Mandatory Lead Testing in the Jackson School District

  • The Jackson Township Board of Education is committed to protecting the health of our students and staff. As required by the Department of Education regulations, all drinking water outlets in our facilities have been sampled for lead.

    The Jackson Township Board of Education conducted lead drinking water sampling for Liberty High School, Goetz Middle School, Johnson Elementary, Crawford Elementary and Central Administration for March 11, 2017. Rosenauer Elementary School was sampled on March 16, 2017 and on March 19, 2017 we sampled Jackson Memorial High School, McAuliffe Middle School, Switlik Elementary, Holman Elementary, Elms Elementary and the Transportation Facility.

    Please see the letters and resources below for district-wide information.

    Building-specific results are to the right on this page.


    District-Wide Lead Testing Results - Posted April 3, 2017

    This is a letter with the district-wide results for testing done at Elms, Holman, Switlik, McAuliffe, Jackson Memorial, Transportation and two Jackson Liberty water fountains that were inoperable during the first round of testing.


    District-Wide Lead Testing Results to Date - Posted March 23, 2017

    This is a letter with the district-wide results for testing done at Crawford-Rodriguez, Johnson, Rosenauer, Goetz, Jackson Liberty and the Administration Building.


    Lead Testing Action Plan - Posted March 9, 2017

    This is the letter announcing our lead testing plan.


    School District Lead Sampling Plan

    Called the QAPP (Quality Assurance Project Plan), this is our district's plan for sampling all potable (drinkable) water sources in the district.


    Jackson School District Water Outlet Inventory

    This document lists all the locations that will be tested.


    Jackson School District Water Filter Maintenance Plan

    This document demonstrates our compliance with state laws regarding water filter maintenance.


    Jackson School District Water Filter Inventory

    This is the inventory and replacement schedule for water filters in use in the district.




Why Test for Lead in Drinking Water?

  • Why Test School Drinking Water for Lead?

    High levels of lead in drinking water can cause health problems. Lead is most dangerous for pregnant women, infants, and children under 6 years of age. It can cause damage to the brain and kidneys, and can interfere with the production of red blood cells that carry oxygen to all parts of your body. Exposure to high levels of lead during pregnancy contributes to low birth weight and developmental delays in infants.

    In young children, lead exposure can lower IQ levels, affect hearing, reduce attention span, and hurt school performance. At very high levels, lead can even cause brain damage. Adults with kidney problems and high blood pressure can be affected by low levels of lead more than healthy adults.

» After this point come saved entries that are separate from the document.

Lemma read_csv_accounts_sample :
  exists skipped,
    [skip_notice 3] = [] ++ map skip_notice skipped
    /\ (length [closed_row] + length skipped
        = length (data_lines [["title"; "labels"; "state"; "close_reason"];
                              ["Fix login"; "bug"; "closed"; "completed"];
                              [];
                              [" "; "orphan"]]))%nat
    /\ Forall (fun i => 2 <= i < 2 + Z.of_nat
                 (length (data_lines [["title"; "labels"; "state"; "close_reason"];
                                      ["Fix login"; "bug"; "closed"; "completed"];
                                      [];
                                      [" "; "orphan"]]))) skipped.
Proof.
  apply (read_csv_accounts_for_every_line
           [["title"; "labels"; "state"; "close_reason"];
            ["Fix login"; "bug"; "closed"; "completed"];
            [];
            [" "; "orphan"]] [] [closed_row] [skip_notice 3]).
  vm_compute. reflexivity.
Defined.

(** ** Creating a milestone *)

(** X15. For a title that the listing lacks, [ensure_milestone] asks for
    the creation of the milestone, after the listing and with the title as
    given, and returns the number that the answer carries.  An answer
    with status 0 and a JSON object without [number] raises a [TypeError]
    ([int(None)]) instead: the caller sees a failure although the
    milestone has been created. *)
Theorem ensure_milestone_creates_missing_title
        (gh : remote) (owner repo_name title : string) (tr tr1 : list event)
        (m : gmap string Z) (out err : string) (d : list (string * json)) :
  get_milestones_map gh owner repo_name tr = (Ret m, tr1) ->
  m !! str_lower title = None ->
  gh tr1 (milestone_create_cmd owner repo_name title) None = Reply 0 out err ->
  json_loads out = Some (JDict d) ->
  ensure_milestone gh owner repo_name title false tr
  = (match dict_get "number" d with
     | Some v => fst (py_int v tr1)
     | None => Raise (int_type_error JNull)
     end,
     tr1 ++ [Call (milestone_create_cmd owner repo_name title) None (Reply 0 out err)]).
Proof.
  intros Hlist Hmiss Hgh Hout.
  unfold ensure_milestone. unfold bind at 1. rewrite Hlist, Hmiss.
  unfold bind. rewrite run_eq. fold (milestone_create_cmd owner repo_name title).
  rewrite Hgh. simpl negb. cbv iota. rewrite Hout.
  destruct (dict_get "number" d) as [v|]; [|reflexivity].
  destruct v; try reflexivity. simpl. destruct (int_of_str s); reflexivity.
Qed.

Lemma ensure_milestone_creates_sample :
  ensure_milestone gh_ok "o" "r" "v2" false []
  = (Ret 2, [milestone_list_call] ++ [milestone_post_call]).
Proof.
  apply (ensure_milestone_creates_missing_title gh_ok "o" "r" "v2" [] [milestone_list_call]
           v1_only (dq "{'number': 2}") EmptyString [("number", JInt 2)]).
  - reflexivity.
  - reflexivity.
  - reflexivity.
  - vm_compute. reflexivity.
Defined.

(** ** What a run may do *)

Section Permitted.
Variable gh : remote.
Variable args : Args.

Local Abbreviation calm := (steady (grows_by (permitted args))).
Local Abbreviation calmD := (steady (log_grows_by (permitted args))).

Lemma calm_gh_json (cmd : list string) :
  permitted_call args cmd None -> calm (gh_json gh cmd).
Proof. intros H. unfold gh_json. steady_auto. exact H. Qed.

Lemma calm_ensure_repo : calm (ensure_repo_name_with_owner gh (arg_repo args)).
Proof.
  unfold ensure_repo_name_with_owner.
  destruct (or_none (arg_repo args)) eqn:Hrepo; [steady_auto|].
  apply steady_bind; [solve [eauto with steady] | |].
  { apply calm_gh_json. apply call_repo_view. exact Hrepo. }
  intros data. steady_auto.
Qed.

Lemma calm_get_existing_labels (repo : string) :
  arg_no_label_create args = false -> calm (get_existing_labels gh repo).
Proof.
  intros Hflag. unfold get_existing_labels.
  apply steady_bind; [solve [eauto with steady] | |].
  { apply calm_gh_json. apply (call_label_list args repo Hflag). }
  intros data. steady_auto.
Qed.

Lemma calm_lower_names (names : list json) : calm (lower_names names).
Proof.
  induction names as [|v names IH]; simpl; [steady_auto|].
  destruct v; try solve [steady_auto].
  apply steady_bind; [solve [eauto with steady] | exact IH |]. intros r. steady_auto.
Qed.

Lemma calm_ensure_each_label (repo : string) (existing labels : list string) :
  arg_no_label_create args = false ->
  calm (ensure_each_label gh repo existing (arg_dry_run args) labels).
Proof.
  intros Hflag. induction labels as [|label rest IH]; simpl; [steady_auto|].
  apply steady_bind; [solve [eauto with steady] | | intros _; exact IH].
  destruct (mem (str_lower label) existing); [steady_auto|].
  destruct (arg_dry_run args) eqn:Hdry; [steady_auto|].
  apply steady_bind; [solve [eauto with steady] | |].
  { apply steady_run. intros r. apply (call_label_create args repo label Hflag Hdry). }
  intros [[code out] err]. steady_auto.
Qed.

Lemma calm_ensure_labels (repo : string) (labels : list string) :
  arg_no_label_create args = false ->
  calm (ensure_labels gh repo labels (arg_dry_run args)).
Proof.
  intros Hflag. unfold ensure_labels. destruct labels as [|l labels]; [steady_auto|].
  apply steady_bind; [solve [eauto with steady] | apply calm_get_existing_labels, Hflag |].
  intros names.
  apply steady_bind; [solve [eauto with steady] | apply calm_lower_names |]. intros existing.
  apply calm_ensure_each_label, Hflag.
Qed.

Lemma calm_milestones_of (items : list json) :
  forall mapping, calm (milestones_of items mapping).
Proof.
  induction items as [|m items IH]; intros mapping; simpl; [steady_auto|].
  destruct m; try apply IH.
  destruct (dict_get "title" l); [|apply IH].
  destruct (dict_get "number" l); [|apply IH].
  apply steady_bind; [solve [eauto with steady] | steady_auto |]. intros number. apply IH.
Qed.

Lemma calm_get_milestones_map (owner repo_name : string) :
  calm (get_milestones_map gh owner repo_name).
Proof.
  unfold get_milestones_map.
  apply steady_bind; [solve [eauto with steady] | |].
  { apply steady_run. intros r. apply (call_milestone_list args owner repo_name). }
  intros [[code out] err].
  destruct (negb (code =? 0)); [steady_auto|].
  destruct (json_loads out) as [v|]; [destruct v; try solve [steady_auto]|];
    apply calm_milestones_of.
Qed.

Lemma calm_ensure_milestone (owner repo_name title : string) :
  arg_no_milestone_create args = false ->
  calm (ensure_milestone gh owner repo_name title (arg_dry_run args)).
Proof.
  intros Hflag. unfold ensure_milestone.
  apply steady_bind; [solve [eauto with steady] | apply calm_get_milestones_map |].
  intros ms_map. destruct (ms_map !! str_lower title); [steady_auto|].
  destruct (arg_dry_run args) eqn:Hdry; [steady_auto|].
  apply steady_bind; [solve [eauto with steady] | |].
  { apply steady_run. intros r.
    apply (call_milestone_create args owner repo_name title Hflag Hdry). }
  intros [[code out] err]. steady_auto.
Qed.

Lemma calm_create_issue_via_api (owner repo_name : string) (row : IssueRow)
      (milestone_number : option Z) :
  calm (create_issue_via_api gh owner repo_name row milestone_number (arg_dry_run args)).
Proof.
  unfold create_issue_via_api. destruct (arg_dry_run args) eqn:Hdry; [steady_auto|].
  apply steady_bind; [solve [eauto with steady] | |].
  { apply steady_run. intros r. apply (call_issue_create args owner repo_name _ Hdry). }
  intros [[code out] err]. steady_auto.
Qed.

Lemma calm_add_issue_to_project_v2 (project_owner : string) (project_number : Z)
      (issue_url : string) :
  calm (add_issue_to_project_v2 gh project_owner project_number issue_url (arg_dry_run args)).
Proof.
  unfold add_issue_to_project_v2, print_command.
  destruct (arg_dry_run args) eqn:Hdry; [steady_auto|].
  apply steady_bind; [solve [eauto with steady] | |].
  { apply steady_run. intros r.
    apply (call_project_add args project_owner project_number issue_url Hdry). }
  intros [[code out] err]. steady_auto.
Qed.

Lemma calm_close_issue (issue repo : string) (reason : option string) :
  calm (close_issue gh issue repo reason (arg_dry_run args)).
Proof.
  unfold close_issue, print_command.
  destruct (arg_dry_run args) eqn:Hdry; [steady_auto|].
  apply steady_bind; [solve [eauto with steady] | |].
  { apply steady_run. intros r. apply (call_issue_close args issue repo reason Hdry). }
  intros [[code out] err]. steady_auto.
Qed.

Lemma calm_retry_pause (attempt : Z) (e : exn) :
  arg_dry_run args = false ->
  1 <= attempt < Z.max 1 (arg_retries args) ->
  calm (retry_pause (Z.max 1 (arg_retries args)) (q_max (1 # 10) (arg_retry_base_delay args))
                    attempt e).
Proof.
  intros Hdry Hk tr.
  destruct (wait_error (q_max (1 # 10) (arg_retry_base_delay args)) attempt) as [e'|] eqn:Hw.
  - rewrite (retry_pause_refused _ _ _ _ _ _ Hw). simpl.
    destruct (backoff_error attempt); [rewrite app_nil_r; apply grows_by_refl|].
    apply grows_by_one. simpl. rewrite Hdry. split; [reflexivity | exact Hk].
  - rewrite (retry_pause_accepted _ _ _ _ _ Hw). simpl.
    eexists. split; [reflexivity|].
    constructor; [|constructor; [|constructor]].
    + simpl. rewrite Hdry. split; [reflexivity | exact Hk].
    + simpl. rewrite Hdry. split; [reflexivity|]. right. exists attempt.
      split; [exact Hk | reflexivity].
Qed.

Lemma calm_retry_loop (owner repo_name : string) (row : IssueRow) (mn : option Z)
      (fuel : nat) :
  forall made tr out,
    0 <= made ->
    retry_loop gh owner repo_name row mn (arg_dry_run args) (Z.max 1 (arg_retries args))
               (q_max (1 # 10) (arg_retry_base_delay args)) fuel made tr = Some out ->
    grows_by (permitted args) tr (snd out).
Proof.
  induction fuel as [|fuel IH]; intros made tr out Hmade H; [discriminate|].
  rewrite retry_loop_step in H.
  pose proof (calm_create_issue_via_api owner repo_name row mn tr) as Hq.
  destruct (create_issue_via_api gh owner repo_name row mn (arg_dry_run args) tr)
    as [[r|e] tr']; simpl in Hq; [injection H as <-; exact Hq|].
  destruct (negb (is_Exception e)); [injection H as <-; exact Hq|].
  destruct (Z.max 1 (arg_retries args) <=? made + 1) eqn:Hlast;
    [injection H as <-; exact Hq|].
  destruct (negb (is_transient e)); [injection H as <-; exact Hq|].
  destruct (arg_dry_run args) eqn:Hdry; [injection H as <-; exact Hq|].
  simpl in H. apply Z.leb_gt in Hlast.
  pose proof (calm_retry_pause (made + 1) e Hdry ltac:(lia) tr') as Hp.
  destruct (retry_pause (Z.max 1 (arg_retries args))
                        (q_max (1 # 10) (arg_retry_base_delay args)) (made + 1) e tr')
    as [[[]|e'] tr'']; simpl in Hp.
  - apply IH in H; [|lia].
    eapply grows_by_trans; [exact Hq|]. eapply grows_by_trans; [exact Hp | exact H].
  - injection H as <-. eapply grows_by_trans; [exact Hq | exact Hp].
Qed.

Lemma calm_create_issue_with_retry (owner repo_name : string) (row : IssueRow)
      (mn : option Z) :
  calm (create_issue_with_retry gh owner repo_name row mn (arg_dry_run args)
          (Z.max 1 (arg_retries args)) (q_max (1 # 10) (arg_retry_base_delay args))).
Proof.
  intros tr. eapply calm_retry_loop; [|apply create_issue_with_retry_loop]. lia.
Qed.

    How Lead Enters our Water

    Lead is unusual among drinking water contaminants in that it seldom occurs naturally in water supplies like groundwater, rivers and lakes. Lead enters drinking water primarily as a result of the corrosion, or wearing away, of materials containing lead in the water distribution system and in building plumbing. These materials include lead-based solder used to join copper pipe, brass, and chrome-plated brass faucets. In 1986, Congress banned the use of lead solder containing greater than 0.2% lead, and restricted the lead content of faucets, pipes and other plumbing materials. However, even the lead in plumbing materials meeting these new requirements is subject to corrosion. When water stands in lead pipes or plumbing systems containing lead for several hours or more, the lead may dissolve into the drinking water. This means the first water drawn from the tap in the morning may contain fairly high levels of lead.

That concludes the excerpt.